Every line that contains the word "with" should be copied from the records below.

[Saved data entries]
------------------------------------------------------------

(* ===== verification/DlrAggregate.v ===== *)
(** * The state of a message from the reports of its segments: internal/dispatch/dispatcher.go

    [aggregateDLR] and its helpers. The aggregate is final exactly when every
    record has a final state and every part number is present; it is the worst
    state reported. *)

From S2P Require Import Prelude Unicode Codec Segment Num GoTime Records Store.

Definition final_states : list string :=
  ["DELIVRD"; "EXPIRED"; "DELETED"; "UNDELIV"; "REJECTD"; "UNKNOWN"].

Definition isFinalDLRState (state : string) : bool := bool_decide (ToUpperTrim state ∈ final_states).

Definition dlrFailureRank (state : string) : Z :=
  if bool_decide (state = "REJECTD") then 6
  else if bool_decide (state = "UNDELIV") then 5
  else if bool_decide (state = "EXPIRED") then 4
  else if bool_decide (state = "DELETED") then 3
  else if bool_decide (state = "UNKNOWN") then 2
  else 0.

Record dlrAggregate := mkDlrAggregate {
  ag_State : string;
  ag_ErrorCode : Z;
  ag_Final : bool;
  ag_AllDelivered : bool }.

#[export] Instance dlrAggregate_eq_dec : EqDecision dlrAggregate.
Proof. solve_decision. Defined.

(** The loop's variables. *)
Record agg_state := mkAgg {
  as_result : dlrAggregate;
  as_expected : Z;
  as_seen : gset Z;
  as_rank : Z }.

Definition agg_step (a : agg_state) (segment : Pending) : agg_state :=
  let state := ToUpperTrim (p_DLRState segment) in
  let r := as_result a in
  let rank := dlrFailureRank state in
  let better := as_rank a <? rank in
  mkAgg
    (mkDlrAggregate
       (if better then state else ag_State r)
       (if better then p_DLRErrorCode segment else ag_ErrorCode r)
       (ag_Final r && isFinalDLRState state)
       (ag_AllDelivered r && p_DLRDelivered segment))
    (if as_expected a <? p_SegmentCount segment then p_SegmentCount segment else as_expected a)
    (if 0 <? p_SegmentIndex segment then {[p_SegmentIndex segment]} ∪ as_seen a else as_seen a)
    (if better then rank else as_rank a).

Definition agg_init : agg_state := mkAgg (mkDlrAggregate "PENDING" 0 true true) 1 ∅ 0.

Definition agg_finish (a : agg_state) : dlrAggregate :=
  let r := as_result a in
  let short := Z.of_nat (size (as_seen a)) <? as_expected a in
  let final := if short then false else ag_Final r in
  let all := if short then false else ag_AllDelivered r in
  if negb final then mkDlrAggregate "PENDING" 0 final all
  else if as_rank a =? 0 then mkDlrAggregate "DELIVRD" 0 final all
  else mkDlrAggregate (ag_State r) (ag_ErrorCode r) final all.

Definition aggregateDLR (segments : list Pending) : dlrAggregate :=
  match segments with
  | [] => mkDlrAggregate "PENDING" 0 false false
  | _ => agg_finish (foldl agg_step agg_init segments)
  end.

(** ** What the loop computes *)

Definition seg_state (p : Pending) : string := ToUpperTrim (p_DLRState p).
Definition seg_rank (p : Pending) : Z := dlrFailureRank (seg_state p).
Definition seg_final (p : Pending) : bool := isFinalDLRState (seg_state p).

(** Part numbers present, and how many there should be. *)
Definition parts_seen (segments : list Pending) : gset Z :=
  list_to_set (filter (fun i => 0 < i) (p_SegmentIndex <$> segments)).
Definition parts_expected (segments : list Pending) : Z := foldr (fun p m => Z.max (p_SegmentCount p) m) 1 segments.

(** The record whose state stands for the message: the first of the worst. *)
Definition worst (segments : list Pending) (rank : Z) (state : string) (err : Z) : Prop :=
  Forall (fun p => seg_rank p <= rank) segments
  /\ (rank = 0 \/ exists p, p ∈ segments /\ seg_rank p = rank /\ 0 < rank /\ state = seg_state p /\ err = p_DLRErrorCode p).

Lemma dlrFailureRank_nonneg s : 0 <= dlrFailureRank s.
Proof. unfold dlrFailureRank. repeat case_bool_decide; lia. Qed.

Lemma parts_expected_snoc l p :
  parts_expected (l ++ [p]) = Z.max (p_SegmentCount p) (parts_expected l).
Proof. induction l as [|x l IH]; simpl; [done|]. rewrite IH. lia. Qed.

Lemma agg_fold l :
  let a := foldl agg_step agg_init l in
  ag_Final (as_result a) = forallb seg_final l
  /\ ag_AllDelivered (as_result a) = forallb p_DLRDelivered l
  /\ as_expected a = parts_expected l /\ as_seen a = parts_seen l
  /\ 0 <= as_rank a /\ worst l (as_rank a) (ag_State (as_result a)) (ag_ErrorCode (as_result a)).
Proof.
  induction l as [|p l IH] using rev_ind.
  { cbn. split_and!; try done. split; [constructor|by left]. }
  cbn zeta in *. rewrite foldl_app. cbn [foldl]. set (a := foldl agg_step agg_init l) in *.
  destruct IH as (H1 & H2 & H3 & H4 & H5 & H6 & H7). unfold agg_step. cbn.
  rewrite !forallb_app, H1, H2, H3, H4, parts_expected_snoc. cbn [forallb]. rewrite !andb_true_r.
  split_and!; [done|done|case_match; lia| | |].
  - unfold parts_seen. rewrite fmap_app, filter_app, list_to_set_app_L. cbn [fmap list_fmap].
    rewrite filter_cons. destruct (Z.ltb_spec 0 (p_SegmentIndex p)); case_decide; try lia; cbn; set_solver.
  - fold (seg_state p). fold (seg_rank p). pose proof (dlrFailureRank_nonneg (seg_state p)). case_match; [done|lia].
  - fold (seg_state p). change (dlrFailureRank (seg_state p)) with (seg_rank p).
    destruct (Z.ltb_spec (as_rank a) (seg_rank p)).
    + split; [apply Forall_app; split; [eapply Forall_impl; [exact H6|]; simpl; intros; lia|by constructor]|].
      right. exists p. split_and!; try done; [set_solver|lia].
    + split; [apply Forall_app; split; [done|by constructor]|].
      destruct H7 as [H7|(q & Hq & H7)]; [by left|right]. exists q. split; [set_solver|done].
Qed.

Lemma agg_spec segments :
  let a := aggregateDLR segments in
  let complete := parts_expected segments <=? Z.of_nat (size (parts_seen segments)) in
  ag_Final a = (complete && forallb seg_final segments)
  /\ ag_AllDelivered a = (complete && forallb p_DLRDelivered segments)
  /\ (ag_Final a = false -> ag_State a = "PENDING" /\ ag_ErrorCode a = 0)
  /\ (ag_Final a = true ->
       (Forall (fun p => seg_rank p = 0) segments /\ ag_State a = "DELIVRD" /\ ag_ErrorCode a = 0)
       \/ (exists p, p ∈ segments /\ 0 < seg_rank p /\ ag_State a = seg_state p
             /\ ag_ErrorCode a = p_DLRErrorCode p /\ Forall (fun q => seg_rank q <= seg_rank p) segments)).
Proof.
  cbn zeta. destruct segments as [|s0 l0] eqn:E; [done|]. rewrite <- E.
  assert (aggregateDLR segments = agg_finish (foldl agg_step agg_init segments)) as -> by by rewrite E.
  clear E s0 l0. destruct (agg_fold segments) as (H1 & H2 & H3 & H4 & H5 & H6 & H7). cbn zeta in *.
  set (a := foldl agg_step agg_init segments) in *. unfold agg_finish. rewrite H1, H2, H3, H4.
  destruct (Z.ltb_spec (Z.of_nat (size (parts_seen segments))) (parts_expected segments)),
    (Z.leb_spec (parts_expected segments) (Z.of_nat (size (parts_seen segments)))); try lia; cbn; [done|].
  destruct (forallb seg_final segments); cbn; [|done]. destruct (Z.eqb_spec (as_rank a) 0) as [Hr|Hr]; cbn.
  - split_and!; [done..|]. intros _. left. split; [|done]. eapply Forall_impl; [exact H6|].
    intros p Hp. simpl in Hp. pose proof (dlrFailureRank_nonneg (seg_state p)). unfold seg_rank in *. lia.
  - split_and!; [done..|]. intros _. right. destruct H7 as [?|(p & Hp & Hrk & Hpos & -> & ->)]; [done|].
    exists p. rewrite Hrk. done.
Qed.

(** The aggregate of a message's records is final exactly when all announced
    parts are present with final states, and its state is then that of a
    record of the worst rank, DELIVRD when none failed. *)
Theorem aggregate_dlr_spec segments :
  let a := aggregateDLR segments in
  let complete := parts_expected segments <=? Z.of_nat (size (parts_seen segments)) in
  ag_Final a = (complete && forallb seg_final segments)
  /\ ag_AllDelivered a = (complete && forallb p_DLRDelivered segments)
  /\ (ag_Final a = false -> ag_State a = "PENDING" /\ ag_ErrorCode a = 0)
  /\ (ag_Final a = true ->
       (Forall (fun p => seg_rank p = 0) segments /\ ag_State a = "DELIVRD" /\ ag_ErrorCode a = 0)
       \/ (exists p, p ∈ segments /\ 0 < seg_rank p /\ ag_State a = seg_state p
             /\ ag_ErrorCode a = p_DLRErrorCode p /\ Forall (fun q => seg_rank q <= seg_rank p) segments)).
Proof. apply agg_spec. Qed.

Lemma rank_inj s t : 0 < dlrFailureRank s -> dlrFailureRank s = dlrFailureRank t -> s = t.
Proof. unfold dlrFailureRank. repeat case_bool_decide; subst; (done || lia). Qed.

Lemma forallb_Permutation {A} (f : A -> bool) l l' : l ≡ₚ l' -> forallb f l = forallb f l'.
Proof. induction 1; simpl; [done|congruence|by rewrite !andb_assoc, (andb_comm (f y))|congruence]. Qed.

Lemma parts_expected_Permutation l l' : l ≡ₚ l' -> parts_expected l = parts_expected l'.
Proof. induction 1; simpl; lia. Qed.

Lemma parts_seen_Permutation l l' : l ≡ₚ l' -> parts_seen l = parts_seen l'.
Proof. intros H. unfold parts_seen. apply list_to_set_perm_L. by rewrite H. Qed.

(** The aggregate does not depend on the order of the records, except for the
    error code when several share the worst state. *)
Theorem aggregate_dlr_order_free l l' :
  l ≡ₚ l' ->
  ag_Final (aggregateDLR l) = ag_Final (aggregateDLR l')
  /\ ag_AllDelivered (aggregateDLR l) = ag_AllDelivered (aggregateDLR l')
  /\ ag_State (aggregateDLR l) = ag_State (aggregateDLR l').
Proof.
  intros Hp. destruct (agg_spec l) as (F1 & A1 & P1 & W1). destruct (agg_spec l') as (F2 & A2 & P2 & W2).
  cbn zeta in *. rewrite (parts_expected_Permutation _ _ Hp), (parts_seen_Permutation _ _ Hp) in F1, A1.
  rewrite (forallb_Permutation _ _ _ Hp), <- F2 in F1. rewrite (forallb_Permutation _ _ _ Hp), <- A2 in A1.
  split; [done|]. split; [done|]. rewrite F1 in P1, W1. destruct (ag_Final (aggregateDLR l')).
  2: { destruct (P1 eq_refl) as [-> _]. by destruct (P2 eq_refl) as [-> _]. }
  destruct (W1 eq_refl) as [(H1 & -> & _)|(p & Hin & Hr & -> & _ & Hmax)],
    (W2 eq_refl) as [(H2 & -> & _)|(q & Hin' & Hr' & -> & _ & Hmax')]; [done|..];
    rewrite Forall_forall in *.
  - rewrite <- Hp in Hin'. specialize (H1 q Hin'). simpl in H1. lia.
  - rewrite Hp in Hin. specialize (H2 p Hin). simpl in H2. lia.
  - rewrite Hp in Hin. rewrite <- Hp in Hin'. specialize (Hmax q Hin'). specialize (Hmax' p Hin).
    simpl in *. apply rank_inj; unfold seg_rank in *; lia.
Qed.

Definition demo_pending (i n : Z) (state : string) (delivered : bool) : Pending :=
  {| p_ProviderID := FormatUint i 10; p_GatewayID := "m0000001"; p_TenantID := ""; p_AccountID := "";
     p_ClientMsgID := ""; p_SegmentIndex := i; p_SegmentCount := n; p_SourceKind := "smpp";
     p_SourceSession := "s1"; p_SourceSystem := "sys"; p_CallbackURL := ""; p_CallbackRule := "";
     p_From := "a"; p_To := "b"; p_Text := "hi"; p_DataCoding := 0; p_RegisteredDelivery := 1;
     p_Provider := "p1"; p_Route := "r1"; p_ReceivedAt := 5; p_ExpiresAt := 0; p_DLRReady := false;
     p_DLRDelivered := delivered; p_DLRState := state; p_DLRErrorCode := 7; p_DLRDoneAt := 0 |}.

Lemma aggregate_dlr_order_free_witness :
  ag_State (aggregateDLR [demo_pending 2 2 "DELIVRD" true; demo_pending 1 2 "undeliv" true]) = "UNDELIV".
Proof.
  destruct (aggregate_dlr_order_free
    [demo_pending 2 2 "DELIVRD" true; demo_pending 1 2 "undeliv" true]
    [demo_pending 1 2 "undeliv" true; demo_pending 2 2 "DELIVRD" true]) as (_ & _ & H).
  - apply perm_swap.
  - rewrite H. vm_compute. reflexivity.
Defined.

------------------------------------------------------------

** Answer for the task **
  match segments with
  - fold (seg_state p). change (dlrFailureRank (seg_state p)) with (seg_rank p).
    parts are present with final states, and its state is then that of a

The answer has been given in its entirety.